Dr. Dietz is a Past President of the American Academy of Psychiatry and the Law, a Distinguished Life Fellow of the American Psychiatric Association, and a Fellow of the American Academy of Forensic Sciences. He was a member of the National Academy of Sciences Committee on Trauma Research and the U.S. Attorney General’s Commission on Pornography. He has served as a forensic psychiatrist for both the FBI’s Behavioral Analysis Unit and the New York State Police Forensic Sciences Unit. He has authored more than 100 publications on sex offenders, mentally disordered offenders, violent criminals, and forensic psychiatry. He directed a five-year study for the National Institute of Justice on mentally disordered offenders who threaten and stalk public figures and headed a two-year privately funded study of risks to the children and families of executives and other public figures.
Ray Novaco, Ph.D. – Professor of Psychology & Social Behavior
Professor Novaco’s current research remains dedicated to the study of anger and violent behavior, especially with regard to their therapeutic regulation. Present projects continue to focus on the assessment and treatment of seriously disordered persons having histories of violence. This research is being conducted at both the clinical and epidemiological level, involving studies at forensic facilities. The general objective is to further refine and elaborate cognitive-behavioral intervention for anger dysregulation and to better understand its context-based implementation. As well, attention is being given to the interrelationship of anger with clinical disorders, such as psychosis, PTSD, and intellectual disabilities. The connection between anger and trauma is being examined in research on war veterans (Vietnam, Iraq, and Afghanistan) and on people in long-term care institutions who have traumatic life histories.

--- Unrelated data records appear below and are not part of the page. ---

(** * Mython interpreter: lexer, value runtime and tree-walking evaluator

    A shallow embedding of [lexer.cpp], [runtime.cpp] and [statement.cpp],
    and the properties of the specification that are settled on it.

    Definitions:
    - [while_]: the loops of the source;
    - [Module parse]: the tokens, a model of [std::istream] and the lexer
      ([Lexer::ReadInput] and its helpers);
    - [Module runtime]: object handles, classes, the instances in memory,
      the AST, the runtime functions and the evaluator [Execute];
    - [Module runtime_spec]: the vocabulary of the properties;
    - [Module samples]: a sample program;
    - [Module lexer]: token equality, the cursor of the lexer
      ([CurrentToken], [NextToken]) and the vocabulary of its properties;
    - [Module runtime_more_spec]: further vocabulary for the runtime.

    Properties:
    - [Module lexer_facts]: the loops of the lexer stop; the indentation
      tokens balance; how a token sequence ends;
    - [Module runtime_basics], [Module agree_facts],
      [Module rethrow_facts], [Module preserve_facts]: unfolding lemmas,
      and three ways of reasoning on every node at once (results that
      agree, exceptions that pass through, properties of the world that
      are kept);
    - [Module runtime_facts]: comparisons, logical operators, cast errors,
      [Return] and [MethodBody], [NewInstance], the field [self];
    - [Module lexer_more]: where [Eof], [Indent] and [Dedent] can stand,
      the cursor, indentation levels, strings, comments and leading lines;
    - [Module runtime_more]: method lookup, comparisons, what every
      execution keeps, variables and fields, [Stringify], [Print],
      [Compound] and the scope of a call. *)

From stdpp Require Import gmap strings list fin_maps pretty.
From Stdlib Require Import ZArith Lia Ascii.
From Stdlib Require Strings.String.

Local Open Scope string_scope.
Local Open Scope list_scope.
Local Open Scope Z_scope.

(** ** Loops

    A C++ [while] loop is run by [while_]: the body says whether the loop
    goes on ([Continue]), stops ([Break]) or throws ([Throw]). The counter
    only makes the recursion structural; [while_fuel] below shows that it
    is never exhausted when it starts above a measure that every
    [Continue] decreases. *)

Inductive loop_ctl (S : Type) : Type :=
| Continue (s : S)
| Break (s : S)
| Throw (msg : string).
Arguments Continue {S} s.
Arguments Break {S} s.
Arguments Throw {S} msg.

Inductive loop_end (S : Type) : Type :=
| Done (s : S)
| Thrown (msg : string).
Arguments Done {S} s.
Arguments Thrown {S} msg.

Fixpoint while_ {S : Type} (n : nat) (body : S -> loop_ctl S) (s : S) : loop_end S :=
  match n with
  | O => Done s
  | Datatypes.S n' =>
      match body s with
      | Continue s' => while_ n' body s'
      | Break s' => Done s'
      | Throw msg => Thrown msg
      end
  end.

Module parse.

(** *** Tokens ([namespace token_type]) *)

Module token_type.
Inductive Token : Type :=
| Number (value : Z)
| Id (value : string)
| Char (value : ascii)
| String (value : string)
| Class | Return | If | Else | Def | Newline | Print | Indent | Dedent
| And | Or | Not | Eq | NotEq | LessOrEq | GreaterOrEq
| None | True | False | Eof.
End token_type.
Abbreviation Token := token_type.Token.

Definition is_Newline (t : Token) : bool :=
  match t with token_type.Newline => true | _ => false end.
Definition is_Indent (t : Token) : bool :=
  match t with token_type.Indent => true | _ => false end.
Definition is_Dedent (t : Token) : bool :=
  match t with token_type.Dedent => true | _ => false end.

(** *** Characters *)

Definition nl : ascii := "010"%char.
Definition tab : ascii := "009"%char.
Definition cr : ascii := "013"%char.
Definition space : ascii := " "%char.

(** [static_cast<char>(EOF)]: what [c = input.get()] stores at end of input. *)
Definition EOF_char : ascii := "255"%char.

Definition in_range (lo hi c : ascii) : bool :=
  ((N_of_ascii lo <=? N_of_ascii c) && (N_of_ascii c <=? N_of_ascii hi))%N.

(** [std::isdigit] and [std::isalpha] in the "C" locale. *)
Definition isdigit (c : ascii) : bool := in_range "0" "9" c.
Definition isalpha (c : ascii) : bool := in_range "a" "z" c || in_range "A" "Z" c.
(** [std::isspace] in the "C" locale (used by [operator>>]). *)
Definition isspace (c : ascii) : bool :=
  in_range tab cr c || (c =? space)%char.

(** *** The input stream

    [std::istream] over a byte sequence: the unread bytes and the two state
    bits the lexer looks at. [good()] is "no bit set", the conversion to
    [bool] is "failbit not set". *)

Record istream : Type := mk_istream {
  buf : list ascii;
  eofbit : bool;
  failbit : bool
}.

Definition good (s : istream) : bool := negb (eofbit s) && negb (failbit s).
Definition to_bool (s : istream) : bool := negb (failbit s).

Definition setstate_fail (s : istream) : istream :=
  mk_istream (buf s) (eofbit s) true.

(** [input.get()]: [Datatypes.None] stands for the value [EOF]. *)
Definition get (s : istream) : option ascii * istream :=
  if good s then
    match buf s with
    | [] => (Datatypes.None, mk_istream [] true true)
    | c :: r => (Some c, mk_istream r false false)
    end
  else (Datatypes.None, setstate_fail s).

(** [input.peek()]. *)
Definition peek (s : istream) : option ascii * istream :=
  if good s then
    match buf s with
    | [] => (Datatypes.None, mk_istream [] true false)
    | c :: _ => (Some c, s)
    end
  else (Datatypes.None, setstate_fail s).

(** [input.putback(c)]: clears eofbit first, then fails on a failed stream. *)
Definition putback (c : ascii) (s : istream) : istream :=
  if failbit s then mk_istream (buf s) false true
  else mk_istream (c :: buf s) false false.

(** [char c = input.get()]. *)
Definition to_char (r : option ascii) : ascii :=
  match r with Some c => c | Datatypes.None => EOF_char end.

(** [input.peek() == c]. *)
Definition peek_is (c : ascii) (r : option ascii) : bool :=
  match r with Some c' => (c' =? c)%char | Datatypes.None => false end.

Definition from_bytes (bytes : list ascii) : istream := mk_istream bytes false false.

(** *** [Lexer::SkipComment] *)

Definition SkipComment_body (input : istream) : loop_ctl istream :=
  if to_bool input then
    let '(r, input) := get input in
    if (to_char r =? nl)%char then Break input else Continue input
  else Break input.

Definition SkipComment (input : istream) : istream :=
  match while_ (2 + length (buf input)) SkipComment_body input with
  | Done input' => input'
  | Thrown _ => input
  end.

(** *** [Lexer::IsNonemptyLine] *)

Definition IsNonemptyLine_body (st : istream * ascii * Z) : loop_ctl (istream * ascii * Z) :=
  let '(input, c, space_count) := st in
  if to_bool input then
    let '(r, input) := get input in
    let c := to_char r in
    if negb (c =? space)%char then Break (input, c, space_count)
    else Continue (input, c, space_count + 1)
  else Break st.

Definition IsNonemptyLine (input : istream) : Z * istream :=
  match while_ (2 + length (buf input)) IsNonemptyLine_body (input, EOF_char, 0) with
  | Done (input, c, space_count) =>
      if negb (to_bool input) then (0, input)
      else if (c =? nl)%char then (0, input)
      else if (c =? "#")%char then (0, SkipComment input)
      else (space_count, putback c input)
  | Thrown _ => (0, input)
  end.

(** *** [Lexer::AdjustIndentCount]

    [indent_count] and [space_count] are C++ [int]s; they are counted in
    [Z], which is exact as long as the input has fewer than 2^31 bytes. *)

(** [n] turns of the loops that do [--indent_count] and append a [Dedent]:
    [while (diff)] of [AdjustIndentCount], which runs [-diff] times, and
    [while (indent_count)] at the end of [ReadInput]. *)
Fixpoint emit_dedents (n : nat) (indent_count : Z) (tokens : list Token) : Z * list Token :=
  match n with
  | O => (indent_count, tokens)
  | S n' => emit_dedents n' (indent_count - 1) (tokens ++ [token_type.Dedent])
  end.

Definition AdjustIndentCount (tokens : list Token) (indent_count space_count : Z)
  : loop_end (Z * list Token) :=
  if negb (Z.rem space_count 2 =? 0) then Thrown "Odd space count in indent"
  else
    let diff := Z.quot space_count 2 - indent_count in
    if diff >? 1 then Thrown "Trying to make more indent than needs"
    else if diff =? 1 then Done (indent_count + 1, tokens ++ [token_type.Indent])
    else if diff <? 0 then
      let '(indent_count, tokens) := emit_dedents (Z.to_nat (- diff)) indent_count tokens in
      if indent_count <? 0 then Thrown "indent_count < 0"
      else Done (indent_count, tokens)
    else Done (indent_count, tokens).

(** *** [Lexer::LoadNumber] *)

Definition INT_MAX : Z := 2147483647.
Definition INT_MIN : Z := -2147483648.

Definition digit_value (c : ascii) : Z := Z.of_N (N_of_ascii c) - 48.

(** The value of the leading digit run of [s], and whether there is one. *)
Fixpoint digits_value (s : string) (acc : Z) (seen : bool) : Z * bool :=
  match s with
  | String.String c s' =>
      if isdigit c then digits_value s' (10 * acc + digit_value c) true
      else (acc, seen)
  | String.EmptyString => (acc, seen)
  end.

(** [std::stoi] on an unsigned digit string: [Datatypes.None] is a thrown
    [std::invalid_argument] or [std::out_of_range]. *)
Definition stoi (s : string) : option Z :=
  let '(v, seen) := digits_value s 0 false in
  if seen && (v <=? INT_MAX) then Some v else Datatypes.None.

Definition push_back (s : string) (c : ascii) : string :=
  s +:+ String.String c String.EmptyString.

(** The lambda [read_char]. *)
Definition read_char (st : istream * string) : loop_end (istream * string) :=
  let '(input, parsed_num) := st in
  let '(r, input) := get input in
  let parsed_num := push_back parsed_num (to_char r) in
  if negb (to_bool input) then Thrown "Failed to read number from stream"
  else Done (input, parsed_num).

(** [std::isdigit(input.peek())]: false on [EOF]. *)
Definition isdigit_int (r : option ascii) : bool :=
  match r with Some c => isdigit c | Datatypes.None => false end.

Definition read_digits_body (st : istream * string) : loop_ctl (istream * string) :=
  let '(input, parsed_num) := st in
  let '(r, input) := peek input in
  if isdigit_int r then
    match read_char (input, parsed_num) with
    | Done st' => Continue st'
    | Thrown msg => Throw msg
    end
  else Break (input, parsed_num).

(** The lambda [read_digits]. *)
Definition read_digits (st : istream * string) : loop_end (istream * string) :=
  let '(input, parsed_num) := st in
  let '(r, input) := peek input in
  if negb (isdigit_int r) then Thrown "A digit is expected"
  else while_ (2 + length (buf input)) read_digits_body (input, parsed_num).

Definition LoadNumber (input : istream) (tokens : list Token)
  : loop_end (istream * list Token) :=
  let '(r, input) := peek input in
  let digits :=
    if peek_is "0" r then read_char (input, "") else read_digits (input, "") in
  match digits with
  | Thrown msg => Thrown msg
  | Done (input, parsed_num) =>
      match stoi parsed_num with
      | Some v => Done (input, tokens ++ [token_type.Number v])
      | Datatypes.None => Thrown "Unknown error while stoi(parsed_num)"
      end
  end.
Lemma openAPIOperationInfo_fuel path method op :
  openAPIOperationInfo path method op <> OutOfFuel.
Proof.
  unfold openAPIOperationInfo.
  assert (H1 : pickOpenAPISchemaRefName (RequestBody op) <> OutOfFuel).
  { unfold pickOpenAPISchemaRefName. destruct (RequestBody op) as [rb|]; [|done].
    case_decide; [done|]. pose proof (pickJSONMediaSchema_fuel (rbContent rb)).
    by destruct (pickJSONMediaSchema (rbContent rb)). }
  assert (H2 : pickOpenAPIResponseSchemaRefName (Responses op) <> OutOfFuel).
  { unfold pickOpenAPIResponseSchemaRefName.
    repeat case_match; try discriminate; apply schemaRefOfResponse_fuel. }
  destruct (pickOpenAPISchemaRefName _); [|done..].
  by destruct (pickOpenAPIResponseSchemaRefName _).
Qed.

Lemma collectOperation_fuel p opsByNorm entry :
  collectOperation p opsByNorm entry <> OutOfFuel.
Proof.
  unfold collectOperation. destruct entry.2 as [op|]; [|done].
  pose proof (openAPIOperationInfo_fuel p (strings.ToUpper entry.1) op).
  destruct (openAPIOperationInfo _ _ _); unfold andThen; [|done..].
  by case_decide.
Qed.

Lemma parseOpenAPIFile_fuel range spec : parseOpenAPIFile range spec <> OutOfFuel.
Proof.
  unfold parseOpenAPIFile.
  match goal with |- context [foldOutcome ?f ?l ?b] =>
    pose proof (foldOutcome_fuel f l b) as Hfold;
    destruct (foldOutcome f l b) end; unfold andThen at 1.
  - assert (Hops : collectOperations range spec <> OutOfFuel).
    { unfold collectOperations. apply foldOutcome_fuel. intros b x.
      apply foldOutcome_fuel. intros b' x'. apply collectOperation_fuel. }
    by destruct (collectOperations range spec).
  - done.
  - intros _. apply Hfold; [|done]. intros m [name schema]. cbn [fst snd].
    pose proof (openAPISchemaToTableMetadata_fuel spec name schema).
    destruct (openAPISchemaToTableMetadata spec name schema) as [t| |];
      unfold andThen; [|done..].
    by destruct (putSchema_returns m t) as (j & -> & _).
Qed.

(** ** Instances *)

Lemma halContent_least : leastKey halContent "application/hal+json".
Proof.
  split; [by eexists|]. intros k' [v Hv]. unfold halContent in Hv.
  destruct (decide (k' = "application/hal+json")) as [->|Hne]; [done|].
  rewrite lookup_insert_ne in Hv by done.
  apply lookup_singleton_Some in Hv as [<- _]. by vm_compute.
Qed.

(** C7, as stated, fails: application/ld+json is taken before the
    lexicographically first media type. *)
Lemma media_type_ld_json_before_first :
  ~ (forall (content : gmap string (option openAPIMediaType)) k mt,
       absent content "application/json" -> leastKey content k ->
       present content k mt ->
       pickJSONMediaSchema content = Returns (Schema mt)).
Proof.
  intros H.
  specialize (H halContent "application/hal+json" (mediaOf "Hal")
                eq_refl halContent_least eq_refl).
  vm_compute in H. discriminate H.
Qed.

Lemma response_and_media_choice_witness :
  pickJSONMediaSchema halContent = Returns (Some (refTo "Ld"))
  /\ pickOpenAPIResponseSchemaRefName errorResponses = Returns "Ld".
Proof.
  destruct response_and_media_choice as (_ & Hld & _ & _ & Hfirst & _).
  split.
  - apply (Hld halContent (mediaOf "Ld")); reflexivity.
  - rewrite (Hfirst errorResponses "404" notFound).
    + by vm_compute.
    + unfold successCodes. simpl. by repeat constructor.
    + split; [by eexists|]. intros k' [v Hv]. unfold errorResponses in Hv.
      destruct (decide (k' = "404")) as [->|Hne]; [done|].
      rewrite lookup_insert_ne in Hv by done.
      apply lookup_singleton_Some in Hv as [<- _]. by vm_compute.
    + reflexivity.
Defined.

Lemma mergeConstraints_narrows_witness :
  let a := lengthBounds 3 10 (S754_zero false) five in
  let b := lengthBounds 5 7 one two in
  mergeConstraints (Some a) (Some b) ≫= MinLength = Some 5%Z
  /\ mergeConstraints (Some a) (Some b) ≫= MaxLength = Some 7%Z
  /\ mergeConstraints (Some b) (Some a) ≫= MinLength = Some 5%Z
  /\ mergeConstraints (Some b) (Some a) ≫= MaxLength = Some 7%Z.
Proof.
  intros a b.
  destruct (mergeConstraints_narrows a b) as (H1 & H2 & _ & _ & H5 & H6 & _).
  - split; discriminate.
  - split; discriminate.
  - rewrite <- H5, <- H6, H1, H2. by repeat split.
Defined.

Lemma unmatched_operation_dropped_witness :
  exists out,
    parseOpenAPIFile canonicalRange usersSpec = Returns out
    /\ normalizeEntityName (inferEntityNameForOperation getOrphans) = "Orphan"
    /\ forall k meta, out !! k = Some meta -> getOrphans ∉ Operations meta.
Proof.
  assert (Hall :
    match parseOpenAPIFile canonicalRange usersSpec with
    | Returns out =>
        bool_decide (map_Forall (fun (_ : string) (meta : TableMetadata) =>
          NormalizedName meta
          <> normalizeEntityName (inferEntityNameForOperation getOrphans)) out)
    | _ => false
    end = true) by (vm_compute; reflexivity).
  destruct (parseOpenAPIFile canonicalRange usersSpec) as [out| |] eqn:E;
    [|discriminate Hall..].
  exists out. split_and!; [done | by vm_compute |].
  apply (unmatched_operation_dropped canonicalRange usersSpec out getOrphans E).
  by apply bool_decide_eq_true_1 in Hall.
Defined.

Lemma createUserReq_entity_witness :
  RequestSchema postUsers = "CreateUserReq"
  /\ normalizeEntityName (inferEntityNameForOperation postUsers) = "CreateUser".
Proof.
  split; [reflexivity|].
  destruct (createUserReq_entity postUsers eq_refl) as [Hnorm _]. exact Hnorm.
Defined.

(* ================================================================== *)
(** * Further properties *)
(* ================================================================== *)

(** ** More on strings *)

Lemma append_assoc (s t u : string) : (s +:+ t) +:+ u = s +:+ (t +:+ u).
Proof. induction s as [|a s IH]; [done|]. by rewrite !append_cons, IH. Qed.

Lemma TrimPrefix_part (s pre : string) :
  exists p, s = p +:+ strings.TrimPrefix s pre.
Proof.
  unfold strings.TrimPrefix. destruct (strings.HasPrefix s pre) eqn:E.
  - exists pre. by apply HasPrefix_inv.
  - by exists "".
Qed.

Lemma TrimSuffix_part (s suf : string) :
  exists q, s = strings.TrimSuffix s suf +:+ q.
Proof.
  unfold strings.TrimSuffix. destruct (strings.HasSuffix s suf).
  - eexists. symmetry. apply upto_from.
  - exists "". by rewrite append_empty_r.
Qed.

Lemma part_refl s : part s s.
Proof. exists "", "". by rewrite append_empty_r. Qed.

Lemma part_trans s t u : part s t -> part t u -> part s u.
Proof.
  intros (p & q & ->) (p' & q' & ->). exists (p +:+ p'), (q' +:+ q).
  by rewrite !append_assoc.
Qed.

Lemma part_length s t : part s t -> (String.length t <= String.length s)%nat.
Proof. intros (p & q & ->). rewrite !length_append. lia. Qed.

Lemma TrimPrefix_is_part (s pre : string) : part s (strings.TrimPrefix s pre).
Proof.
  destruct (TrimPrefix_part s pre) as [p Hp]. exists p, "".
  rewrite append_empty_r. exact Hp.
Qed.

Lemma TrimSuffix_is_part (s suf : string) : part s (strings.TrimSuffix s suf).
Proof.
  destruct (TrimSuffix_part s suf) as [q Hq]. exists "", q.
  rewrite append_nil. exact Hq.
Qed.

Lemma fold_TrimPrefix_part (pres : list string) (s : string) :
  part s (fold_left strings.TrimPrefix pres s).
Proof.
  revert s. induction pres as [|pre pres IH]; intros s; [apply part_refl|].
  change (part s (fold_left strings.TrimPrefix pres (strings.TrimPrefix s pre))).
  eapply part_trans; [apply TrimPrefix_is_part | apply IH].
Qed.

Lemma fold_TrimSuffix_part (sufs : list string) (s : string) :
  part s (fold_left strings.TrimSuffix sufs s).
Proof.
  revert s. induction sufs as [|suf sufs IH]; intros s; [apply part_refl|].
  change (part s (fold_left strings.TrimSuffix sufs (strings.TrimSuffix s suf))).
  eapply part_trans; [apply TrimSuffix_is_part | apply IH].
Qed.

Lemma stripAffixes_part (name : string) : part name (stripAffixes name).
Proof.
  unfold stripAffixes.
  eapply part_trans; [apply fold_TrimPrefix_part|].
  eapply part_trans; [apply fold_TrimSuffix_part|].
  apply TrimSuffix_is_part.
Qed.

(** X1: normalizeEntityName returns a contiguous part of its argument,
    never longer than the argument, and it returns the empty string only
    for the empty argument. *)
Theorem normalizeEntityName_part (name : string) :
  part name (normalizeEntityName name)
  /\ (String.length (normalizeEntityName name) <= String.length name)%nat
  /\ (normalizeEntityName name = "" <-> name = "").
Proof.
  assert (H : part name (normalizeEntityName name)).
  { unfold normalizeEntityName. case_decide; [apply part_refl | apply stripAffixes_part]. }
  split_and!; [done | by apply part_length |].
  unfold normalizeEntityName. case_decide as E; [done|]. split; [done|].
  intros ->. by destruct E.
Qed.

Lemma TrimSuffix_no_suffix s suf :
  strings.HasSuffix s suf = false -> strings.TrimSuffix s suf = s.
Proof. unfold strings.TrimSuffix. by intros ->. Qed.

Lemma length_from n s : String.length (strings.from n s) = (String.length s - n)%nat.
Proof. revert s; induction n as [|n IH]; intros [|a s]; simpl; auto. Qed.

Lemma HasSuffix_inv s suf :
  strings.HasSuffix s suf = true ->
  s = strings.upto (String.length s - String.length suf) s +:+ suf.
Proof.
  unfold strings.HasSuffix. intros [_ H]%andb_true_iff.
  apply String.eqb_eq in H.
  transitivity (strings.upto (String.length s - String.length suf) s
                +:+ strings.from (String.length s - String.length suf) s).
  - symmetry. apply upto_from.
  - by rewrite H.
Qed.

Lemma normalizeEntityName_stripped (name : string) :
  normalizeEntityName name
  = if decide (strings.TrimSuffix (strippedName name) "s" = "")
    then name else strings.TrimSuffix (strippedName name) "s".
Proof. unfold normalizeEntityName, stripAffixes, strippedName. reflexivity. Qed.

Lemma generator_normalizeEntityName_stripped (name : string) :
  generator.normalizeEntityName name
  = if decide (strippedName name = "") then name else strippedName name.
Proof. unfold generator.normalizeEntityName, strippedName. reflexivity. Qed.

(** X2: The parser's and the generator's normalizeEntityName agree on
    every name whose stripped form does not end in s. When it ends in s
    and is not just s, the generator keeps the s that the parser removes,
    so the two give different entity names. *)
Theorem normalizers_differ_on_plurals (name : string) :
  (strings.HasSuffix (strippedName name) "s" = false ->
   normalizeEntityName name = generator.normalizeEntityName name)
  /\ (strings.HasSuffix (strippedName name) "s" = true ->
      strippedName name <> "s" ->
      generator.normalizeEntityName name = normalizeEntityName name +:+ "s"
      /\ generator.normalizeEntityName name <> normalizeEntityName name).
Proof.
  rewrite normalizeEntityName_stripped, generator_normalizeEntityName_stripped.
  generalize (strippedName name). intros c. split.
  - intros H. by rewrite (TrimSuffix_no_suffix _ _ H).
  - intros H Hne. pose proof (HasSuffix_inv _ _ H) as Hc.
    unfold strings.TrimSuffix. rewrite H.
    change (String.length "s") with 1%nat in *.
    set (c' := strings.upto (String.length c - 1) c) in *.
    assert (c <> "") by (by intros ->).
    assert (c' <> "").
    { intros E. rewrite E in Hc. by destruct Hne. }
    rewrite !decide_False by done. split; [done|].
    intros E. rewrite E in Hc at 1.
    apply (f_equal String.length) in Hc. rewrite length_append in Hc.
    change (String.length "s") with 1%nat in Hc. lia.
Qed.

Lemma occurs_append (c : ascii) (s t : string) :
  occurs c (s +:+ t) <-> occurs c s \/ occurs c t.
Proof.
  induction s as [|a s IH]; [rewrite append_nil; simpl; tauto|].
  rewrite append_cons. simpl. rewrite IH. tauto.
Qed.

Lemma occurs_ReplaceAll_empty (c old : ascii) (s : string) :
  occurs c (strings.ReplaceAll s old "") -> c <> old /\ occurs c s.
Proof.
  induction s as [|a s IH]; simpl; [done|].
  destruct (Ascii.eqb a old) eqn:E.
  - rewrite append_nil. intros [??]%IH. tauto.
  - simpl. intros [->|[??]%IH]; [|tauto].
    split; [|by left]. intros ->. by rewrite Ascii.eqb_refl in E.
Qed.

Other aspects of Dr. Novaco’s research on anger, trauma, and violence are projects on domestic violence. His domestic violence research has primarily concerned women and children served by emergency shelters and transitional living programs, giving attention to the effects of traumatic exposure to violence and of community-based services on women’s psycho-social adjustment and child behavior problems. His ongoing work with forensic hospital patients has included research on how family violence exposure (“volatile parents”) is related to the patients’ anger and assaultiveness.
Environmental determinants of human stress remain a core interest, such as transportation conditions (i.e., traffic congestion and high impedance commuting) and war-related stressors, examined for impacts on health and well being. Dr. Novaco’s other environmental stress research has been on aggregate-level economic change, testing a model of the net effect of provocation and inhibition linked to economic downturns on various forms of psychogenic violent behavior.